BEGIN LISTED RECORDS
(* ===== verification/NsLayout.v ===== *)
(** * Reading a message that is laid out as the format says

    What ns_initparse and ns_parserr of nameser/ns_parse.c answer on a message
    whose sections, records and (compressed) names lie where the format puts them. *)
From S2P Require Import Prelude Buffer NsName NsUnpack NsPack NsParse.

(** ** The layout *)
Definition be32 (buf : bytes) (i : Z) : option Z :=
  a ← be16 buf i; b ← be16 buf (i + 2); Some (Z.lor (Z.shiftl a 16) b).

(** What dn_expand leaves in its buffer: the root is the empty string. *)
Definition host_text (ls : list bytes) : bytes :=
  match ls with [] => [0; 0] | _ => text ls ++ [0] end.

Section Layout.
Context (msg : bytes).

(** The record [rr] of a section lies from offset [p] to offset [q]. *)
Definition rr_laid (section p : Z) (rr : ns_rr) (q : Z) : Prop :=
  exists e ls, packed msg p p e ls /\ len (encode ls) <= NS_MAXCDNAME /\ name rr = host_text ls /\
    be16 msg e = Some (type rr) /\ be16 msg (e + 2) = Some (rr_class rr) /\
    if section =? ns_s_qd then ttl rr = 0 /\ rdlength rr = 0 /\ rdata rr = None /\ q = e + 4
    else be32 msg (e + 4) = Some (ttl rr) /\ be16 msg (e + 8) = Some (rdlength rr) /\ rdata rr = Some (e + 10) /\
         q = e + 10 + rdlength rr /\ q <= len msg.

Inductive rrs_laid (section : Z) : Z -> list ns_rr -> Z -> Prop :=
| rrs_laid_nil p : rrs_laid section p [] p
| rrs_laid_cons p rr m rrs q : rr_laid section p rr m -> rrs_laid section m rrs q -> rrs_laid section p (rr :: rrs) q.

Inductive sections_laid : Z -> Z -> list (list ns_rr) -> Z -> Prop :=
| sections_laid_nil s p : sections_laid s p [] p
| sections_laid_cons s p rrs m rrss q :
    rrs_laid s p rrs m -> sections_laid (s + 1) m rrss q -> sections_laid s p (rrs :: rrss) q.

(** The header, with the numbers of records, and the four sections. *)
Definition message_laid (id flags : Z) (rrss : list (list ns_rr)) : Prop :=
  length rrss = 4%nat /\ be16 msg 0 = Some id /\ be16 msg 2 = Some flags /\
  (forall i rrs, rrss !! i = Some rrs -> be16 msg (4 + 2 * Z.of_nat i) = Some (Z.of_nat (length rrs))) /\
  sections_laid 0 12 rrss (len msg).
End Layout.

(** Record [n] of a section. *)
Definition record_of (rrss : list (list ns_rr)) (section n : Z) : option ns_rr :=
  if (0 <=? section) && (0 <=? n) then rrs ← rrss !! Z.to_nat section; rrs !! Z.to_nat n else None.
(* ===== verification/CacheShape.v ===== *)
(** * The shape of the cache's memory

    The list of uses is a ring through the mru fields, a collision chain a list
    through the hlink fields.  The operations on entries and slots are described
    by what they do to these fields, seen as functions of the address. *)
From stdpp Require Import gmap.
From S2P Require Import Prelude Buffer DnsPacket ResCache.

(** ** Doubly linked segments *)
Section Segment.
Implicit Types (f g : nat -> option nat) (l : list nat).

(** From [x] through [l] to [y]: [f] is the next, [g] the previous node. *)
Fixpoint seg f g (x : nat) l (y : nat) : Prop :=
  match l with
  | [] => f x = Some y /\ g y = Some x
  | a :: l => f x = Some a /\ g a = Some x /\ seg f g a l y
  end.

Lemma seg_frame f g f' g' x l y :
  (forall a, a ∈ x :: l -> f' a = f a) -> (forall a, a ∈ l ++ [y] -> g' a = g a) ->
  seg f g x l y -> seg f' g' x l y.
Proof.
  revert x. induction l as [|a l IH]; intros x Hf Hg; simpl.
  - intros [H1 H2]. rewrite Hf, Hg by set_solver. done.
  - intros (H1 & H2 & H3). rewrite Hf, Hg by set_solver. split_and!; [done..|]. apply IH; [set_solver|set_solver|done].
Qed.

Lemma seg_app f g x l1 a l2 y : seg f g x (l1 ++ a :: l2) y <-> seg f g x l1 a /\ seg f g a l2 y.
Proof. revert x. induction l1 as [|b l1 IH]; intros x; simpl; [tauto|]. rewrite IH. tauto. Qed.

Lemma seg_first f g x l y : seg f g x l y -> exists b, f x = Some b /\ b ∈ l ++ [y].
Proof. destruct l as [|a l]; simpl; [intros [H _]|intros [H _]]; eexists; (split; [done|set_solver]). Qed.
Lemma seg_last f g x l y : seg f g x l y -> exists b, g y = Some b /\ b ∈ x :: l.
Proof.
  revert x. induction l as [|a l IH]; intros x; simpl; [intros [_ H]; eexists; split; [done|set_solver]|].
  intros (_ & _ & H). destruct (IH a H) as (b & ? & ?). exists b. split; [done|set_solver].
Qed.

(** The last node before the end is the last of the list. *)
Lemma seg_prev_end f g x l a y : seg f g x (l ++ [a]) y -> g y = Some a.
Proof. intros H. apply seg_app in H as [_ [_ H]]. done. Qed.

Lemma seg_unlink f g f' g' x l1 e l2 y p n :
  NoDup (x :: l1 ++ e :: l2) -> NoDup (l1 ++ e :: l2 ++ [y]) ->
  seg f g x l1 e -> seg f g e l2 y -> g e = Some p -> f e = Some n ->
  (forall a, f' a = if decide (a = p) then Some n else f a) ->
  (forall a, g' a = if decide (a = n) then Some p else g a) ->
  seg f' g' x (l1 ++ l2) y.
Proof.
  intros Hn1 Hn2 H1 H2 Hp Hn Hf Hg. revert x Hn1 Hn2 H1. induction l1 as [|b l1 IH]; intros x Hn1 Hn2 H1.
  - destruct H1 as [_ Hx]. rewrite Hx in Hp. injection Hp as <-.
    destruct l2 as [|b l2]; simpl in *.
    + destruct H2 as [He _]. rewrite He in Hn. injection Hn as <-. rewrite Hf, Hg. by rewrite !decide_True.
    + destruct H2 as (He & _ & H2). rewrite He in Hn. injection Hn as <-. rewrite Hf, Hg, !decide_True by done.
      split_and!; [done..|]. revert H2. apply seg_frame; intros a Ha.
      * rewrite Hf, decide_False; [done|]. intros ->. apply NoDup_cons in Hn1 as [Hn1 _]. set_solver.
      * rewrite Hg, decide_False; [done|]. intros ->. apply NoDup_cons in Hn2 as [_ Hn2].
        apply NoDup_cons in Hn2 as [Hn2 _]. set_solver.
  - simpl in *. destruct H1 as (Hb & Hx & H1).
    assert (Hpin : p ∈ b :: l1) by (destruct (seg_last _ _ _ _ _ H1) as (p' & E & ?); congruence).
    assert (Hnin : n ∈ l2 ++ [y]) by (destruct (seg_first _ _ _ _ _ H2) as (n' & E & ?); congruence).
    apply NoDup_cons in Hn1 as [Hx1 Hn1]. pose proof Hn2 as Hn2'. apply NoDup_cons in Hn2' as [Hb2 Hn2'].
    rewrite Hf, Hg, !decide_False; [split_and!; [done..|]; by apply IH|intros ->; set_solver|intros ->; set_solver].
Qed.

Lemma seg_push f g f' g' x e l y b :
  NoDup (x :: l) -> NoDup (l ++ [y]) -> e ∉ x :: l ++ [y] -> seg f g x l y -> f x = Some b ->
  (forall a, f' a = if decide (a = x) then Some e else if decide (a = e) then Some b else f a) ->
  (forall a, g' a = if decide (a = b) then Some e else if decide (a = e) then Some x else g a) ->
  seg f' g' x (e :: l) y.
Proof.
  intros Hn1 Hn2 He H Hb Hf Hg. apply NoDup_cons in Hn1 as [Hx Hn1].
  destruct (seg_first _ _ _ _ _ H) as (b' & E & Hin). rewrite Hb in E. injection E as <-. simpl.
  assert (He' : f' e = Some b) by (rewrite Hf, decide_False, decide_True by set_solver; done).
  assert (Hb' : g' b = Some e) by (by rewrite Hg, decide_True).
  split; [by rewrite Hf, decide_True|]. split; [rewrite Hg, decide_False, decide_True by set_solver; done|].
  destruct l as [|a l]; simpl in *.
  - destruct H as [H1 H2]. rewrite Hb in H1. injection H1 as ->. done.
  - destruct H as (H1 & H2 & H3). rewrite Hb in H1. injection H1 as <-. split_and!; [done..|].
    revert H3. apply seg_frame; intros c Hc.
    + rewrite Hf, !decide_False; [done|set_solver..].
    + rewrite Hg, !decide_False; [done|set_solver|]. intros ->. apply NoDup_cons in Hn2 as [Hn2 _]. set_solver.
Qed.
End Segment.

(** ** Collision chains *)
Section Chain.
Implicit Types (R : slot -> option (option nat)) (l : list nat).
END LISTED RECORDS
### REQUIRED ACTION
The response must consist solely of the lines from the top of the records through the line holding "whose sections, records", copied word for word.

### TASK RESULT
(* ===== verification/NsLayout.v ===== *)
(** * Reading a message that is laid out as the format says

    What ns_initparse and ns_parserr of nameser/ns_parse.c answer on a message
    whose sections, records and (compressed) names lie where the format puts them. *)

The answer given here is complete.